* **Exercise objective**:
Retype the records below from their first line through the line containing "violations and request", and include nothing else.

* **Dataset records**:

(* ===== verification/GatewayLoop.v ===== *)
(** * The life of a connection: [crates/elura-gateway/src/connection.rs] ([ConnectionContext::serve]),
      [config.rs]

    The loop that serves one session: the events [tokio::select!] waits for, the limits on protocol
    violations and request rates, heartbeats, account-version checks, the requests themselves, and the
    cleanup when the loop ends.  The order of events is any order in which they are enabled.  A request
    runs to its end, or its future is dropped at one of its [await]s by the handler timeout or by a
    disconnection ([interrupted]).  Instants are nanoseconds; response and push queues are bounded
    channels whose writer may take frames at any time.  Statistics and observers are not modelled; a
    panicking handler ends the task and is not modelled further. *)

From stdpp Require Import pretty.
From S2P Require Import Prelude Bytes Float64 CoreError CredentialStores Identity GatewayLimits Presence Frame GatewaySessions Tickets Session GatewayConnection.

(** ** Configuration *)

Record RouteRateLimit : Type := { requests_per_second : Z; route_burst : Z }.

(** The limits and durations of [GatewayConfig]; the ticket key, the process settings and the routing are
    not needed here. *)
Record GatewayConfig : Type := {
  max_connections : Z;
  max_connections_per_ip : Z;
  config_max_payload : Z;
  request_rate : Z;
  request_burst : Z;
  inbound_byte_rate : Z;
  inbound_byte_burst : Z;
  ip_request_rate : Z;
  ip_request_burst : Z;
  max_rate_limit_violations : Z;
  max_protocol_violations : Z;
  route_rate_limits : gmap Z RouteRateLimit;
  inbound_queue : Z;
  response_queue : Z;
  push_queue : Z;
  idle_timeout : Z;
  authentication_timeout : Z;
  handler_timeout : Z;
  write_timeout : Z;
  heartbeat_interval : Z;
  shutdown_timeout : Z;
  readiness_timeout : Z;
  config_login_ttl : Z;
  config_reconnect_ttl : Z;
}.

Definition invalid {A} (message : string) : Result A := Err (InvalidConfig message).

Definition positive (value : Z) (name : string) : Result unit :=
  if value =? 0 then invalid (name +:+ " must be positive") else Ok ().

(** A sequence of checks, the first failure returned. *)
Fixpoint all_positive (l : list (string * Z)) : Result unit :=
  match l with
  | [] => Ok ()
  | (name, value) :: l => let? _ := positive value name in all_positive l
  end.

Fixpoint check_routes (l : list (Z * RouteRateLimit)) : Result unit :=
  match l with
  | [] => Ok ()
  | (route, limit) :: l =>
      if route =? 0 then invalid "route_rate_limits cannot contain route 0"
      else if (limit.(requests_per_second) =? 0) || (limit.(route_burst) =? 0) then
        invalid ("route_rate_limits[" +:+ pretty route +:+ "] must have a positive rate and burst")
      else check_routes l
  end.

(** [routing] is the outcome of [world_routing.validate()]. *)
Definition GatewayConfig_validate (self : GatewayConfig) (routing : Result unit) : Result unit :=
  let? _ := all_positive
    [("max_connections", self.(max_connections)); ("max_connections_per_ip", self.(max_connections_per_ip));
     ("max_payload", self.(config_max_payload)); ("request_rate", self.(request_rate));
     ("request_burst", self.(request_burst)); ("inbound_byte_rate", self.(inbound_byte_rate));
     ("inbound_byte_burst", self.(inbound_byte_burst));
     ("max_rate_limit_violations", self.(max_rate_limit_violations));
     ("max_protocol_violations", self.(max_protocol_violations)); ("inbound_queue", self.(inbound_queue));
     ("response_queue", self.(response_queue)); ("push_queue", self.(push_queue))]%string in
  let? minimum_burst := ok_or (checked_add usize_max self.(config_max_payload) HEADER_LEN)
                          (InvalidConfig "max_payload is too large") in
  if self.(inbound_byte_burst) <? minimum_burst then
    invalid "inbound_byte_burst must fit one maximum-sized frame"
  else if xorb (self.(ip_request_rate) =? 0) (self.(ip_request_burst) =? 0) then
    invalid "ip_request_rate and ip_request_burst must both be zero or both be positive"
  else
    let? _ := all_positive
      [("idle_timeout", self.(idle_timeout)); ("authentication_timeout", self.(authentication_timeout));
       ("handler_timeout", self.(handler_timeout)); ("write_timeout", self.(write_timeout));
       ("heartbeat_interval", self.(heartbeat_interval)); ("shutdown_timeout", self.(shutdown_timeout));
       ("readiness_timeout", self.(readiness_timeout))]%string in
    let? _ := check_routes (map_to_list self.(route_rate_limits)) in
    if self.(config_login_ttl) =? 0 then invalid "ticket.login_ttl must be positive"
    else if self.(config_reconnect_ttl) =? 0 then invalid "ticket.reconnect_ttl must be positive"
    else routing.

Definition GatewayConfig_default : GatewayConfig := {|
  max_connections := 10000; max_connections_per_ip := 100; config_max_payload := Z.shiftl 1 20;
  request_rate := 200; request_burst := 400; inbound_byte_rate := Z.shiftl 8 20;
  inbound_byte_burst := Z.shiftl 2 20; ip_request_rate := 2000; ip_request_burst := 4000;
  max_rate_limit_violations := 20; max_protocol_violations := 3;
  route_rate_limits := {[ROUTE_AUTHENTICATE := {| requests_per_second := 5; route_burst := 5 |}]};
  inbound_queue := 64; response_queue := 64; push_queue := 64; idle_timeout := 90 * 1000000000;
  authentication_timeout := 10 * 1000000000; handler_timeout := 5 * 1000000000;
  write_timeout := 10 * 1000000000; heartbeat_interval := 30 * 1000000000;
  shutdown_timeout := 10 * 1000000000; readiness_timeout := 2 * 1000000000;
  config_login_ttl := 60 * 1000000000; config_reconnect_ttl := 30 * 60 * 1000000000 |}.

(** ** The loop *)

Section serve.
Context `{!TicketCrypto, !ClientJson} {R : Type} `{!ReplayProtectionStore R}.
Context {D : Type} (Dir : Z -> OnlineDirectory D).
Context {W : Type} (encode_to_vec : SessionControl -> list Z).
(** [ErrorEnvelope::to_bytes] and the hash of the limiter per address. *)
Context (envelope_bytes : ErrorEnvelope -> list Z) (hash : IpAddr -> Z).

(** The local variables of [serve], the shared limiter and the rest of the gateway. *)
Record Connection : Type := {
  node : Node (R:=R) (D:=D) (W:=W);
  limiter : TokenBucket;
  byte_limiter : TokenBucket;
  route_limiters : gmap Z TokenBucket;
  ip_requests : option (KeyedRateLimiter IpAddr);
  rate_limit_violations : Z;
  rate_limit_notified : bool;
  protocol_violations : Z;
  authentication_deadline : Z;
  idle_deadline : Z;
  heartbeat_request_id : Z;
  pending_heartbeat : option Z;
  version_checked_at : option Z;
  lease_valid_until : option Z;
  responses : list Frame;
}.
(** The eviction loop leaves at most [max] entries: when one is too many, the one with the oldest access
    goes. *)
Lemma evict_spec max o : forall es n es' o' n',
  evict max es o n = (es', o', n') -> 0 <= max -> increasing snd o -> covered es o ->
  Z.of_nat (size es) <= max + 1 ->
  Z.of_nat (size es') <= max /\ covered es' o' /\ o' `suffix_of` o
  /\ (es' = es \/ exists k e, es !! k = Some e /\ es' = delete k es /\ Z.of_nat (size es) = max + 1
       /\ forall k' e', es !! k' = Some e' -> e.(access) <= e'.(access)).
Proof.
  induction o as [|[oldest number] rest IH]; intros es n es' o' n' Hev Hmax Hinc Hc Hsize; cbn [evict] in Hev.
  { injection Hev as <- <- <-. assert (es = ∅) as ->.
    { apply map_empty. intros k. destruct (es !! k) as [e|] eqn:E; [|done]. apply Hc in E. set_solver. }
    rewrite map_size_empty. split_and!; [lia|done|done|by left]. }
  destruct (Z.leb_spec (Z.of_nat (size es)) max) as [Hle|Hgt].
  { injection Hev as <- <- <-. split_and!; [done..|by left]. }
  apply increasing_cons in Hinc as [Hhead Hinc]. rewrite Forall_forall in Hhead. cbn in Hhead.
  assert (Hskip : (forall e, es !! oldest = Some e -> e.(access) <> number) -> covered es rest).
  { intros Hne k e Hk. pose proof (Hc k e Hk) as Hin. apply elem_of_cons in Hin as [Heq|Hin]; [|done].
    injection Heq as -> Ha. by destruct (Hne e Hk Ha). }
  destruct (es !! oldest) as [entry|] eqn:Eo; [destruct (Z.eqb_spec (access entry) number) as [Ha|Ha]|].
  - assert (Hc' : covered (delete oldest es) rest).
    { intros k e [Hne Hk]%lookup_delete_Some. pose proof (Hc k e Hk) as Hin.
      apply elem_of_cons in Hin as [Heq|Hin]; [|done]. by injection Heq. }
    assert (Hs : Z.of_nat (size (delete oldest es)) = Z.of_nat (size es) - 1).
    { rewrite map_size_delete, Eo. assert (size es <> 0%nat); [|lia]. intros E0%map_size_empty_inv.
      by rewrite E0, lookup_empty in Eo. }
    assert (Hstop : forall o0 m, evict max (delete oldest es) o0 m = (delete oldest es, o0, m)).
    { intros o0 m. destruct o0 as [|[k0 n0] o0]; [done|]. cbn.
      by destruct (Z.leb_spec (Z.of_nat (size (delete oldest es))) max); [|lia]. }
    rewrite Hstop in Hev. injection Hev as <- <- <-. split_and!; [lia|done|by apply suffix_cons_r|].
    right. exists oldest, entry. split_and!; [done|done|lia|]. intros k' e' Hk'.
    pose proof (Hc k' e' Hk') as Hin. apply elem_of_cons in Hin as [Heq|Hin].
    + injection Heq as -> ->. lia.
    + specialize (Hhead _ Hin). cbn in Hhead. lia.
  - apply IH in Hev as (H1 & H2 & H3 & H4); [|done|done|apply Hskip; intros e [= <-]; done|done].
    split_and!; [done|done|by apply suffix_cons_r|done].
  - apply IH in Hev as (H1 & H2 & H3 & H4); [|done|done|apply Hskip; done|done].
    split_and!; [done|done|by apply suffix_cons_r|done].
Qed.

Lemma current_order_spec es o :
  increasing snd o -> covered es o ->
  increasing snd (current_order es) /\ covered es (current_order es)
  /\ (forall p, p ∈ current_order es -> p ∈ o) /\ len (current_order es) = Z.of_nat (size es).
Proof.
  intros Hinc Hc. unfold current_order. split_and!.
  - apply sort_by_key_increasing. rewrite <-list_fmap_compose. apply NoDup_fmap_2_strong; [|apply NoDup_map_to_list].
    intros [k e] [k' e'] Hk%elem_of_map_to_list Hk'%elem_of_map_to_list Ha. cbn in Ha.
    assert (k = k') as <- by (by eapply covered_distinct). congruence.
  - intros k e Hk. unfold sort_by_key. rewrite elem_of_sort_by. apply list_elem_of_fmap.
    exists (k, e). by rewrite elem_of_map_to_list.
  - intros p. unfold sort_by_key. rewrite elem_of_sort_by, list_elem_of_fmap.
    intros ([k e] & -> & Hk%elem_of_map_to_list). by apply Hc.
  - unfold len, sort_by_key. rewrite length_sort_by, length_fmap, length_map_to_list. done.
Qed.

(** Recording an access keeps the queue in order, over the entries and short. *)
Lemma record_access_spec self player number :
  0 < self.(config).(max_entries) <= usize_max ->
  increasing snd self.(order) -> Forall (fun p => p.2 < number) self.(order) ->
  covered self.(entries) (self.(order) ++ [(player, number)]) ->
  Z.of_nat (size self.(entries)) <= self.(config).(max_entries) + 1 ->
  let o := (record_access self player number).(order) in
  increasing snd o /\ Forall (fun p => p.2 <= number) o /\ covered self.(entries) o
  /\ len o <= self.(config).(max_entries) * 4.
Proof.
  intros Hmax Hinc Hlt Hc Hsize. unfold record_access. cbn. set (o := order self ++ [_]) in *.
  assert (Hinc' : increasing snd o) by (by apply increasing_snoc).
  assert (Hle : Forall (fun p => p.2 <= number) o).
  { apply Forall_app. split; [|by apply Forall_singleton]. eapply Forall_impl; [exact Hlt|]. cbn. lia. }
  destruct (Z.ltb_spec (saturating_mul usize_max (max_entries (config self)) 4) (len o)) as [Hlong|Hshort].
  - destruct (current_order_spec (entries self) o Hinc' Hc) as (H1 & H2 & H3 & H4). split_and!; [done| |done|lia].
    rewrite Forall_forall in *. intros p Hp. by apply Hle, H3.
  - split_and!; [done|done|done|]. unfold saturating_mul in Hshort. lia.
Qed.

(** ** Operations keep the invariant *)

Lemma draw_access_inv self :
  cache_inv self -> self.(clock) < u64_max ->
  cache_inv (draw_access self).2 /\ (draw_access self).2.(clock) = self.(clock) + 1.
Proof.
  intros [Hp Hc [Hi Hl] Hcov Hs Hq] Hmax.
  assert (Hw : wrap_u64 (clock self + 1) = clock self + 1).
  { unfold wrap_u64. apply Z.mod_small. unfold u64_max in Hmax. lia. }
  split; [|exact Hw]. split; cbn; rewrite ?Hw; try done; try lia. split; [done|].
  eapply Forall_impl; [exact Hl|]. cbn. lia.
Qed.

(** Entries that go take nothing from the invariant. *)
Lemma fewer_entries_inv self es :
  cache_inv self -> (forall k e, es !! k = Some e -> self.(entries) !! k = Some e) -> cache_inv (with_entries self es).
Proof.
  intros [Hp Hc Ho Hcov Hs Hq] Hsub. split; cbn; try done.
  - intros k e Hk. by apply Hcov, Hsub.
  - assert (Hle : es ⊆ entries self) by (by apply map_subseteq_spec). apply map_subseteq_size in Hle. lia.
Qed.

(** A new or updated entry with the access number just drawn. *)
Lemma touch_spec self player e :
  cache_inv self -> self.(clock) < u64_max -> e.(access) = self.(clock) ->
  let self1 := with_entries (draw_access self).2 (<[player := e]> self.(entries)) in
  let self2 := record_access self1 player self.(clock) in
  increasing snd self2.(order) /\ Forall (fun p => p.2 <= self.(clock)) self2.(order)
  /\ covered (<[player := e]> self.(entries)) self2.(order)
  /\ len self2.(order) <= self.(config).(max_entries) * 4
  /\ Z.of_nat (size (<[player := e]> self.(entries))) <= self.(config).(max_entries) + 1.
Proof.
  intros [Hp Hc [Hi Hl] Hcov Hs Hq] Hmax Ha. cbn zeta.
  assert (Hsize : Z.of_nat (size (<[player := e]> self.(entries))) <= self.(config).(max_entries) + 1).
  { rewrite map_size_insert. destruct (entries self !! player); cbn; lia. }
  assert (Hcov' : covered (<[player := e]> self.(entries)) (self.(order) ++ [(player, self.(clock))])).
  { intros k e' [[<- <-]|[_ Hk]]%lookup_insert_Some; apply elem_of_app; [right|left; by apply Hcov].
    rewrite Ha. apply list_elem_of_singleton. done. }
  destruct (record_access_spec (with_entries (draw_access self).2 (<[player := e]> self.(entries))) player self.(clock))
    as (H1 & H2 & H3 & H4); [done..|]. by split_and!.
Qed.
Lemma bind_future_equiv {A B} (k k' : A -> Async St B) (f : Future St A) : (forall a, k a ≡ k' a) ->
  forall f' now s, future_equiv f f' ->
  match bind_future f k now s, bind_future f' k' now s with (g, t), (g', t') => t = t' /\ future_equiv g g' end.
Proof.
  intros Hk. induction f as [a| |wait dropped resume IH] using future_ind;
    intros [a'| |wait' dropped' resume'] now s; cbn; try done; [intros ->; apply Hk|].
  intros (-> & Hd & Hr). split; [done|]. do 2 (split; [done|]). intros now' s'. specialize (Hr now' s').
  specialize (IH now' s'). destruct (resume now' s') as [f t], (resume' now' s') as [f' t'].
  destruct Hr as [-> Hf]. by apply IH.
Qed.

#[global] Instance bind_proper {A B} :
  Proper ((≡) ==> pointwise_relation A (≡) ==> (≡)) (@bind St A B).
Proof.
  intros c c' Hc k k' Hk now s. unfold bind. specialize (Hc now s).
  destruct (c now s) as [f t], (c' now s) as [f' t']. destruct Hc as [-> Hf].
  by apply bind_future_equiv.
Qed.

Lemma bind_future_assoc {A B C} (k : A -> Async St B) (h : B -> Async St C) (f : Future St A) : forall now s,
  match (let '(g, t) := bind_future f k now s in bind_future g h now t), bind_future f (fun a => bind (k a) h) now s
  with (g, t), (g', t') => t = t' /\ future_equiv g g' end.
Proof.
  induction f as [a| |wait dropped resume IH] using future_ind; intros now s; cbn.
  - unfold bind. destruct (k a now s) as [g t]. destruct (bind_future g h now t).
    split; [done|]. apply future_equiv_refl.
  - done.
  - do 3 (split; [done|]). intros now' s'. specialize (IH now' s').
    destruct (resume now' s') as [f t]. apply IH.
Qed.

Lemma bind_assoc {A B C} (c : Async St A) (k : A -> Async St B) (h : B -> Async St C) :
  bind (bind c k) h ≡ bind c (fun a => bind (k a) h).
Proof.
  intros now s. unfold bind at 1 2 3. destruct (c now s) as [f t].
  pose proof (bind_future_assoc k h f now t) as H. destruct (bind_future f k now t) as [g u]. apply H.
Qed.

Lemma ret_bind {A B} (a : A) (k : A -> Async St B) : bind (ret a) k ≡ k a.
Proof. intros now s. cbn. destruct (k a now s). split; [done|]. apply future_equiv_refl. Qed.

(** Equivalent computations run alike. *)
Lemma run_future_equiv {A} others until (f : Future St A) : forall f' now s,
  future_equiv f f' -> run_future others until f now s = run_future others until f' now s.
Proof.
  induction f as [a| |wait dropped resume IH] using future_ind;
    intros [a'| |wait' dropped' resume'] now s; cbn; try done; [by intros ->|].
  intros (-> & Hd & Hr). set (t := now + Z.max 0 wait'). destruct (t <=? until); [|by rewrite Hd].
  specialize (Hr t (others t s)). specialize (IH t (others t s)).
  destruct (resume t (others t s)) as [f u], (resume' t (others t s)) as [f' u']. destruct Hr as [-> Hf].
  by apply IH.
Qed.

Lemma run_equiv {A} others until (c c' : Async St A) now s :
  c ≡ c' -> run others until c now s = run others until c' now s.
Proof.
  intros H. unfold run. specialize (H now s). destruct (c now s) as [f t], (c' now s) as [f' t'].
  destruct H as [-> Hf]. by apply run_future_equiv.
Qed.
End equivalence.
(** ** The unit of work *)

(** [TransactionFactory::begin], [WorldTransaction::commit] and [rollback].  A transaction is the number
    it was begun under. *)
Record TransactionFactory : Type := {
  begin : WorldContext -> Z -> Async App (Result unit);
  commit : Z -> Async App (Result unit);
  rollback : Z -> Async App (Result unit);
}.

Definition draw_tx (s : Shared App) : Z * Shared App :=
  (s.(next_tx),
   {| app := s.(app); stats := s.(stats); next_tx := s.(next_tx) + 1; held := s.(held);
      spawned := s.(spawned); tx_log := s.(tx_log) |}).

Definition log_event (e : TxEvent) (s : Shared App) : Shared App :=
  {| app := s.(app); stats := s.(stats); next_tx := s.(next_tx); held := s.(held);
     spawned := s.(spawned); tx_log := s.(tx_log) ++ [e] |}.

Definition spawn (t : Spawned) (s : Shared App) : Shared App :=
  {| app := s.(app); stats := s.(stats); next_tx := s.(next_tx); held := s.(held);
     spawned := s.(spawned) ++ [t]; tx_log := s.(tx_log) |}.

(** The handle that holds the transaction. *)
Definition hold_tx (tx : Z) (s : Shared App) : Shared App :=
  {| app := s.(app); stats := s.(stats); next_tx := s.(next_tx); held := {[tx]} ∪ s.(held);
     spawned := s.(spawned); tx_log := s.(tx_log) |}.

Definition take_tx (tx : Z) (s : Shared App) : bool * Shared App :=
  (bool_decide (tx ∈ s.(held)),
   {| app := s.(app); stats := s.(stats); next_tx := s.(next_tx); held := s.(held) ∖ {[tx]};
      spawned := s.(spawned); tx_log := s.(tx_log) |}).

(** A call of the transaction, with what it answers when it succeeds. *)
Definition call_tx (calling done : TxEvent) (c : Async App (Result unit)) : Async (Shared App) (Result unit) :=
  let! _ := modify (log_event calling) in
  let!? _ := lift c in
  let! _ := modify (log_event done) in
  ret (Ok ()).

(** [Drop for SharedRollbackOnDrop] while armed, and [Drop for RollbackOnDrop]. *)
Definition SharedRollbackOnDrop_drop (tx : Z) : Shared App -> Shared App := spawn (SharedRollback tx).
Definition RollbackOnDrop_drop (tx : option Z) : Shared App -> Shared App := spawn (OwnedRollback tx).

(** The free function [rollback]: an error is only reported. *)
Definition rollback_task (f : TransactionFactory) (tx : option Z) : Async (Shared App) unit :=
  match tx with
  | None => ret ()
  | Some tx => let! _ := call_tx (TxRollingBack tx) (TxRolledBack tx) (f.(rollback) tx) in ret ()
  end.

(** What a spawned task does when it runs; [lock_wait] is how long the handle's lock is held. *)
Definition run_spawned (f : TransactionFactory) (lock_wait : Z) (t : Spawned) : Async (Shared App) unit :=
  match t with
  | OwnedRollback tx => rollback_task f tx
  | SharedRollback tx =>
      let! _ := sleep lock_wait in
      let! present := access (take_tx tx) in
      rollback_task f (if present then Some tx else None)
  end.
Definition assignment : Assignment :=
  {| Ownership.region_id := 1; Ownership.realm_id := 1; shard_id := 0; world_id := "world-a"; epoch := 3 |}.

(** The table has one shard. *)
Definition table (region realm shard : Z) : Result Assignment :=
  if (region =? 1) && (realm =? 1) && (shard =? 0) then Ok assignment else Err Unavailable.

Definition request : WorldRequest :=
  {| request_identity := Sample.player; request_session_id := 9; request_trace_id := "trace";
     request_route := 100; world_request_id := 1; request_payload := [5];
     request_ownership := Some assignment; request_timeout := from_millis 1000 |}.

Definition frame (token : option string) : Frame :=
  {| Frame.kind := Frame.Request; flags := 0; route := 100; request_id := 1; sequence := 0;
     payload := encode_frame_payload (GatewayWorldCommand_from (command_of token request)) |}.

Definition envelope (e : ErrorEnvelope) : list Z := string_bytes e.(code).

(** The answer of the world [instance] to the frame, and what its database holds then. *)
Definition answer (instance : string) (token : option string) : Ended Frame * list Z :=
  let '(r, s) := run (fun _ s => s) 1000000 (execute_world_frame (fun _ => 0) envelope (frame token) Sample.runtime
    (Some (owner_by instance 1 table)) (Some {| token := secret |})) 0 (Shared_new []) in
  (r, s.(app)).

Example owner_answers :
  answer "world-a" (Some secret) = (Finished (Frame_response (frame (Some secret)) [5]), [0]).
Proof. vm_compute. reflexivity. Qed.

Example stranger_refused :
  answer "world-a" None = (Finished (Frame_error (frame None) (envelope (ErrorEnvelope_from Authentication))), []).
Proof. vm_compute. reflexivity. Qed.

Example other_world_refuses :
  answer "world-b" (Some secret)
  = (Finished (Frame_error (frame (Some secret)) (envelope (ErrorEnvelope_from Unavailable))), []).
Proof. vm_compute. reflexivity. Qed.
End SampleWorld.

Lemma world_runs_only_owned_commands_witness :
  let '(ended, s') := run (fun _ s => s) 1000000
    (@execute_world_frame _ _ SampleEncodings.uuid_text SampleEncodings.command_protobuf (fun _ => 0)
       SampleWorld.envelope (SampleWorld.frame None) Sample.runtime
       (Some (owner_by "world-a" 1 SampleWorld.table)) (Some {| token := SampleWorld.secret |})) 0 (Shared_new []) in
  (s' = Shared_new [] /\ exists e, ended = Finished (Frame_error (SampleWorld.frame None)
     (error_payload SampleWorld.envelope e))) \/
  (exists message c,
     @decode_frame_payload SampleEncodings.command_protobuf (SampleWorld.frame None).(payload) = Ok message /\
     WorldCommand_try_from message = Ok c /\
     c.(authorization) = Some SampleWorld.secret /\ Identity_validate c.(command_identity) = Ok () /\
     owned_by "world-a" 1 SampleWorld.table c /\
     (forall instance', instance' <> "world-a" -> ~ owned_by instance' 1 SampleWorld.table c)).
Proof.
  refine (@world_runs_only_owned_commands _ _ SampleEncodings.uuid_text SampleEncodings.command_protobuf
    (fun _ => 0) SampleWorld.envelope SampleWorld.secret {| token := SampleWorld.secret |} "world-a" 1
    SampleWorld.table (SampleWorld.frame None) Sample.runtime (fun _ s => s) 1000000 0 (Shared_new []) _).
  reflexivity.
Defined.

* **Answer space**:
(* ===== verification/GatewayLoop.v ===== *)
(** * The life of a connection: [crates/elura-gateway/src/connection.rs] ([ConnectionContext::serve]),
      [config.rs]

    The loop that serves one session: the events [tokio::select!] waits for, the limits on protocol
    violations and request rates, heartbeats, account-version checks, the requests themselves, and the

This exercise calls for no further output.